Just as the officials’ boat pulls up next to the
spy’s boat, both boats reach the edge of a 5.3
m waterfall. The spy’s speed is 15 m/s and
the officials’ speed is 24 m/s
what is your question
To determine what happens when the spy and the government officials reach the edge of the waterfall, we need to calculate the time it takes for each boat to reach the waterfall, as well as their positions when they reach the edge.

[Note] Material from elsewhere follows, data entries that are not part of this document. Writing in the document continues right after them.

(* ===== verification/Uploads.v ===== *)
(** * Uploads: serving getdata

    What a peer asked for is remembered per connection and sent as its send queue drains.
    First the array behind [upload_pending] (object_sync.c's [upload_pending_append] with its
    [memmove] and [realloc]) as a refinement of the list that Network.v and ObjectSync.v work
    with; then what [bm_object_sync_refill_uploads] and [handle_getdata] send. *)

From Stdlib Require Import String.
From stdpp Require Import base tactics numbers option gmap sorting list.
From S2P Require Import Prelude Queue Varint Base58 Openssl Hash Address Object Sql ObjectStore MessagesStore.
From S2P Require Import Protocol Crypto MessageBuilder IdentityStore Keyring TrialDecrypt BroadcastDecrypt.
From S2P Require Import PubkeyCache Pow PowQueue SendPipeline Dandelion PeerManager Network PeerRegistry EventLoop.
From S2P Require Import ObjectSync PoolSafety.

#[local] Arguments be_split : simpl never.

(** ** The array *)

(** [upload_pending] with [upload_pending_cap] elements, [upload_pending_head] and
    [upload_pending_count]; an element that was never written is [[]]. *)
Record upload_array := { ua_block : list (list Z); ua_head : nat; ua_count : nat }.

Definition ua_cap (a : upload_array) : nat := length (ua_block a).
Definition upload_array_new : upload_array := {| ua_block := []; ua_head := 0; ua_count := 0 |}.

(** [memcpy] of [items] to [block + off]. *)
Definition write_items (block : list (list Z)) (off : nat) (items : list (list Z)) : cres (list (list Z)) :=
  if (off + length items <=? length block)%nat
  then Ok (take off block ++ items ++ drop (off + length items) block) else Ub.

(** [while (cap < need) cap *= 2;] *)
Fixpoint grow_cap (fuel : nat) (cap need : Z) : cres Z :=
  if cap <? need then
    match fuel with O => Ub | S fuel => grow_cap fuel (cap * 2) need end
  else Ok cap.

Definition upload_array_append (a : upload_array) (items : list (list Z)) : cres upload_array :=
  let n := length items in
  if (n =? 0)%nat then Ok a else
  a ← (if (0 <? ua_head a)%nat && (ua_cap a <? ua_head a + ua_count a + n)%nat then
         block ← write_items (ua_block a) 0 (take (ua_count a) (drop (ua_head a) (ua_block a)));
         Ok {| ua_block := block; ua_head := 0; ua_count := ua_count a |}
       else Ok a);
  let need := (ua_head a + ua_count a + n)%nat in
  block ← (if (ua_cap a <? need)%nat then
             cap ← grow_cap 64 (if (0 <? ua_cap a)%nat then Z.of_nat (ua_cap a) else 64) (Z.of_nat need);
             Ok (ua_block a ++ replicate (Z.to_nat cap - ua_cap a) [])
           else Ok (ua_block a));
  block ← write_items block (ua_head a + ua_count a) items;
  Ok {| ua_block := block; ua_head := ua_head a; ua_count := ua_count a + n |}.

(** The hash at the head, taken. *)
Definition upload_array_take (a : upload_array) : cres (list Z * upload_array) :=
  match ua_block a !! ua_head a with
  | Some h => Ok (h, {| ua_block := ua_block a; ua_head := S (ua_head a); ua_count := Nat.pred (ua_count a) |})
  | None => Ub
  end.

(** The end of a refill; [dropped]: a send failed. *)
Definition upload_array_settle (a : upload_array) (dropped : bool) : upload_array :=
  let count := if dropped then 0%nat else ua_count a in
  {| ua_block := ua_block a; ua_head := if (count =? 0)%nat then 0 else ua_head a; ua_count := count |}.

(** The operations of object_sync.c on one connection: a getdata, a turn of the refill's
    loop, the end of the refill. *)
Inductive upload_op := UpGetdata (items : list (list Z)) | UpTake | UpSettle (dropped : bool).

(** [accepted] of handle_getdata *)
Definition upload_room (pending : nat) (items : list (list Z)) : list (list Z) :=
  take (Z.to_nat (if Z.of_nat pending <? BM_MAX_INVENTORY_ITEMS
                  then BM_MAX_INVENTORY_ITEMS - Z.of_nat pending else 0)) items.

(** The hashes taken and the array. *)
Fixpoint upload_array_run (a : upload_array) (ops : list upload_op) : cres (list (list Z) * upload_array) :=
  match ops with
  | [] => Ok ([], a)
  | UpGetdata items :: ops =>
      a ← upload_array_append a (upload_room (ua_count a) items);
      upload_array_run a ops
  | UpTake :: ops =>
      if (ua_count a =? 0)%nat then upload_array_run a ops else
      '(h, a) ← upload_array_take a;
      '(out, a) ← upload_array_run a ops;
      Ok (h :: out, a)
  | UpSettle dropped :: ops => upload_array_run (upload_array_settle a dropped) ops
  end.

(** The same on the list of hashes that are left. *)
Fixpoint upload_list_run (l : list (list Z)) (ops : list upload_op) : list (list Z) * list (list Z) :=
  match ops with
  | [] => ([], l)
  | UpGetdata items :: ops => upload_list_run (l ++ upload_room (length l) items) ops
  | UpTake :: ops =>
      match l with
      | [] => upload_list_run [] ops
      | h :: l => let '(out, l) := upload_list_run l ops in (h :: out, l)
      end
  | UpSettle dropped :: ops => upload_list_run (if dropped then [] else l) ops
  end.

(** The array holds the list; the array is empty or has 64, 128, ... elements, 65536 at most. *)
Record array_holds (a : upload_array) (l : list (list Z)) : Prop := {
  ah_block : exists pre post, ua_block a = pre ++ l ++ post /\ ua_head a = length pre;
  ah_count : ua_count a = length l;
  ah_few : Z.of_nat (length l) <= 50000;
  ah_cap : ua_cap a = 0%nat \/ exists k, 6 <= k <= 16 /\ Z.of_nat (ua_cap a) = 2 ^ k
}.

Lemma upload_room_fits k items :
  Z.of_nat k <= 50000 -> Z.of_nat k + Z.of_nat (length (upload_room k items)) <= 50000.
Proof.
  intros H. unfold upload_room, BM_MAX_INVENTORY_ITEMS. rewrite length_take.
  destruct (Z.ltb_spec (Z.of_nat k) 50000); lia.
Qed.

Lemma write_items_mid pre old post items :
  length old = length items -> write_items (pre ++ old ++ post) (length pre) items = Ok (pre ++ items ++ post).
Proof.
  intros H. unfold write_items. rewrite !length_app.
  destruct (Nat.leb_spec (length pre + length items) (length pre + (length old + length post))); [|lia].
  rewrite take_app_length, <- H, <- drop_drop, drop_app_length, drop_app_length. done.
Qed.

Lemma grow_cap_enough fuel : forall k need,
  6 <= k <= 16 -> 16 - k <= Z.of_nat fuel -> need <= 2 ^ 16 ->
  exists k', grow_cap fuel (2 ^ k) need = Ok (2 ^ k') /\ k <= k' <= 16 /\ need <= 2 ^ k'.
Proof.
  induction fuel as [|fuel IH]; intros k need Hk Hf Hn; cbn [grow_cap]; destruct (Z.ltb_spec (2 ^ k) need).
  - assert (k = 16) as -> by lia. lia.
  - exists k. split_and!; [done|lia..].
  - assert (k <> 16) by (intros ->; lia). replace (2 ^ k * 2) with (2 ^ (k + 1)) by (rewrite Z.pow_add_r; lia).
    destruct (IH (k + 1) need) as (k' & E & ? & ?); [lia..|]. exists k'. split_and!; [done|lia..].
  - exists k. split_and!; [done|lia..].
Qed.

(** Room in the array for [need] elements in all. *)
Lemma room_made (block : list (list Z)) (need : nat) :
  (length block = 0%nat \/ exists k, 6 <= k <= 16 /\ Z.of_nat (length block) = 2 ^ k) ->
  Z.of_nat need <= 50000 -> (length block < need)%nat ->
  exists more, (cap ← grow_cap 64 (if (0 <? length block)%nat then Z.of_nat (length block) else 64) (Z.of_nat need);
                Ok (block ++ replicate (Z.to_nat cap - length block) [])) = Ok (block ++ more)
    /\ (need <= length (block ++ more))%nat
    /\ exists k, 6 <= k <= 16 /\ Z.of_nat (length (block ++ more)) = 2 ^ k.
Proof.
  intros Hb Hn Hlt.
  assert (exists k, 6 <= k <= 16 /\ (if (0 <? length block)%nat then Z.of_nat (length block) else 64) = 2 ^ k
            /\ Z.of_nat (length block) <= 2 ^ k) as (k & Hk & -> & Hle).
  { destruct Hb as [Hb|(k & Hk & Hb)].
    - exists 6. rewrite Hb. cbn. lia.
    - exists k. pose proof (Z.pow_pos_nonneg 2 k). destruct (Nat.ltb_spec 0 (length block)); lia. }
  destruct (grow_cap_enough 64 k (Z.of_nat need)) as (k' & -> & Hk' & Hn'); [lia..|]. cbn_bind.
  pose proof (Z.pow_le_mono_r 2 k k'). exists (replicate (Z.to_nat (2 ^ k') - length block) []).
  rewrite length_app, length_replicate. split_and!; [done|lia|]. exists k'. split; [lia|]. lia.
Qed.

Lemma append_holds a l items :
  array_holds a l -> Z.of_nat (length l) + Z.of_nat (length items) <= 50000 ->
  exists a', upload_array_append a items = Ok a' /\ array_holds a' (l ++ items).
Proof.
  intros [(pre & post & Hb & Hh) Hc Hf Hcap] Hn. unfold upload_array_append.
  destruct (Nat.eqb_spec (length items) 0) as [H0|H0].
  { apply nil_length_inv in H0 as ->. rewrite app_nil_r. exists a. split; [done|]. constructor; eauto. }
  set (moved := if (_ && _)%bool then _ else _).
  assert (exists pre' post', moved = Ok {| ua_block := pre' ++ l ++ post'; ua_head := length pre'; ua_count := length l |}
    /\ length (pre' ++ l ++ post') = ua_cap a
    /\ ((length pre' + length l + length items <= ua_cap a)%nat \/ pre' = [])) as (pre' & post' & -> & Hlen & Hfit).
  { unfold moved. destruct (Nat.ltb_spec 0 (ua_head a)); cbn [andb];
      [destruct (Nat.ltb_spec (ua_cap a) (ua_head a + ua_count a + length items))|].
    - rewrite Hb, Hc, Hh, drop_app_length, take_app_length.
      unfold write_items. cbn [Nat.add]. rewrite !length_app.
      destruct (Nat.leb_spec (length l) (length pre + (length l + length post))); [|lia]. cbn_bind.
      exists [], (drop (length l) (pre ++ l ++ post)). cbn [app length take]. split_and!; [done| |by right].
      unfold ua_cap. rewrite Hb, !length_app, length_drop, !length_app. lia.
    - exists pre, post. destruct a. cbn in *. subst. split_and!; [done..|left]. unfold ua_cap in *. cbn in *. lia.
    - exists pre, post. destruct a. cbn in *. subst. split_and!; [done..|right]. destruct pre; [done|cbn in *; lia]. }
  cbn_bind. cbn [ua_head ua_count ua_block]. unfold ua_cap. cbn [ua_block]. rewrite Hlen.
  set (need := (length pre' + length l + length items)%nat).
  set (grown := if (ua_cap a <? need)%nat then _ else _).
  assert (exists post2, grown = Ok (pre' ++ l ++ post2) /\ (need <= length (pre' ++ l ++ post2))%nat
    /\ exists k, 6 <= k <= 16 /\ Z.of_nat (length (pre' ++ l ++ post2)) = 2 ^ k) as (post2 & -> & Hneed & Hcap2).
  { unfold grown. destruct (Nat.ltb_spec (ua_cap a) need) as [Hlt|Hge].
    - assert (pre' = []) as -> by (destruct Hfit; [lia|done]).
      destruct (room_made ([] ++ l ++ post') need) as (more & E & H1 & H2); [rewrite Hlen; exact Hcap| |lia|].
      { unfold need. cbn [length]. lia. }
      rewrite Hlen in E. exists (post' ++ more). rewrite E. cbn [app] in *. rewrite <- !app_assoc in *. done.
    - exists post'. split_and!; [done|lia|]. rewrite Hlen. destruct Hcap as [Hcap|]; [lia|done]. }
  cbn_bind. set (m := length items).
  assert (Hm : (m <= length post2)%nat) by (rewrite !length_app in Hneed; unfold need in Hneed; lia).
  rewrite <- (take_drop m post2), (app_assoc pre' l), <- length_app.
  rewrite (write_items_mid _ _ _ items) by (rewrite length_take; lia). cbn_bind.
  eexists. split; [reflexivity|]. constructor; cbn [ua_block ua_head ua_count].
  - exists pre', (drop m post2). by rewrite <- !app_assoc.
  - by rewrite length_app.
  - rewrite length_app. lia.
  - right. destruct Hcap2 as (k & Hk & E). exists k. split; [done|]. unfold ua_cap. cbn [ua_block].
    rewrite <- E. rewrite !length_app, length_drop. lia.
Qed.

Lemma take_holds a h l :
  array_holds a (h :: l) -> exists a', upload_array_take a = Ok (h, a') /\ array_holds a' l.
Proof.
  intros [(pre & post & Hb & Hh) Hc Hf Hcap]. unfold upload_array_take.
  assert (ua_block a !! ua_head a = Some h) as ->.
  { rewrite Hb, Hh, lookup_app_r, Nat.sub_diag by lia. done. }
  eexists. split; [reflexivity|].
  constructor; cbn [ua_block ua_head ua_count].
  - exists (pre ++ [h]), post. rewrite Hb, length_app, <- app_assoc. cbn. split; [done|lia].
  - by rewrite Hc.
  - cbn [length] in Hf. lia.
  - exact Hcap.
Qed.

Lemma settle_holds a l dropped :
  array_holds a l -> array_holds (upload_array_settle a dropped) (if dropped then [] else l).
Proof.
  intros [(pre & post & Hb & Hh) Hc Hf Hcap]. unfold upload_array_settle.
  constructor; cbn [ua_block ua_head ua_count].
  - destruct dropped; cbn [Nat.eqb]; [by exists [], (ua_block a)|].
    destruct (Nat.eqb_spec (ua_count a) 0) as [E|]; [|by exists pre, post].
    assert (l = []) as -> by (apply nil_length_inv; congruence). by exists [], (ua_block a).
  - by destruct dropped.
  - destruct dropped; [cbn|]; lia.
  - exact Hcap.
Qed.

Lemma upload_array_run_holds ops : forall a l, array_holds a l ->
  exists out a', upload_array_run a ops = Ok (out, a') /\ upload_list_run l ops = (out, (upload_list_run l ops).2)
    /\ array_holds a' (upload_list_run l ops).2.
Proof.
  induction ops as [|op ops IH]; intros a l H; cbn [upload_array_run upload_list_run].
  { by exists [], a. }
  pose proof (ah_count _ _ H) as Hc. destruct op as [items| |dropped].
  - rewrite Hc. destruct (append_holds a l (upload_room (length l) items) H) as (a' & -> & H').
    { apply upload_room_fits, (ah_few _ _ H). }
    cbn_bind. by apply IH.
  - rewrite Hc. destruct l as [|h l]; cbn [length Nat.eqb]; [by apply IH|].
    destruct (take_holds _ _ _ H) as (a' & -> & H'). cbn_bind.
    destruct (IH _ _ H') as (out & a2 & -> & E & H2). cbn_bind. exists (h :: out), a2.
    destruct (upload_list_run l ops) as [out' l']. cbn [snd] in *. injection E as ->. done.
  - apply IH. by apply settle_holds.
Qed.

Let's start by calculating the time it takes for each boat to reach the waterfall.
Distance = Speed * Time
For the spy's boat:
Distance_spy = Speed_spy * Time_spy
For the government officials' boat:
Distance_officials = Speed_officials * Time_officials
Since the distance both boats need to cover is the same (the edge of the waterfall), we can set these two equations equal to each other:
Distance_spy = Distance_officials
Speed_spy * Time_spy = Speed_officials * Time_officials
Now, we can solve this equation for the time it takes for each boat to reach the waterfall.
Time_spy = (Speed_officials * Time_officials) / Speed_spy
We know the speed of the spy's boat is 15 m/s and the speed of the government officials' boat is 24 m/s. We need to solve for Time_officials.
Let's substitute the values in:
Time_spy = (24 m/s * Time_officials) / 15 m/s
Now we can solve for Time_officials:
Time_spy * 15 m/s = 24 m/s * Time_officials
15 Time_spy = 24 Time_officials
Time_officials = (15 Time_spy) / 24
Now, let's say the time it takes for the spy's boat to reach the waterfall is t seconds. We can substitute this value into the equation above:
Time_officials = (15 * t) / 24
Now we have the time it takes for the government officials' boat to reach the waterfall in terms of t.
Next, we can determine the positions of each boat when they reach the edge of the waterfall. We know the spy's boat travels at a constant speed of 15 m/s, so the position of the spy's boat will be:
Position_spy = Speed_spy * Time_spy
Position_spy = 15 m/s * t
Similarly, the position of the government officials' boat will be:
Position_officials = Speed_officials * Time_officials
Position_officials = 24 m/s * ((15 * t) / 24)
Simplifying:
Position_officials = 15 m/s * t
Now we have the positions of both boats when they reach the edge of the waterfall.
To determine what happens next, we need to compare the positions of the two boats. If the position of the government officials' boat is ahead of the spy's boat, it means they have caught up to the spy, and if the position of the spy's boat is ahead, it means the spy managed to escape.
If Position_officials < Position_spy, it means the government officials caught up to the spy.
If Position_officials >= Position_spy, it means the spy managed to escape.
By calculating the positions of the two boats and comparing them, we can determine the outcome of the chase when they reach the edge of the waterfall.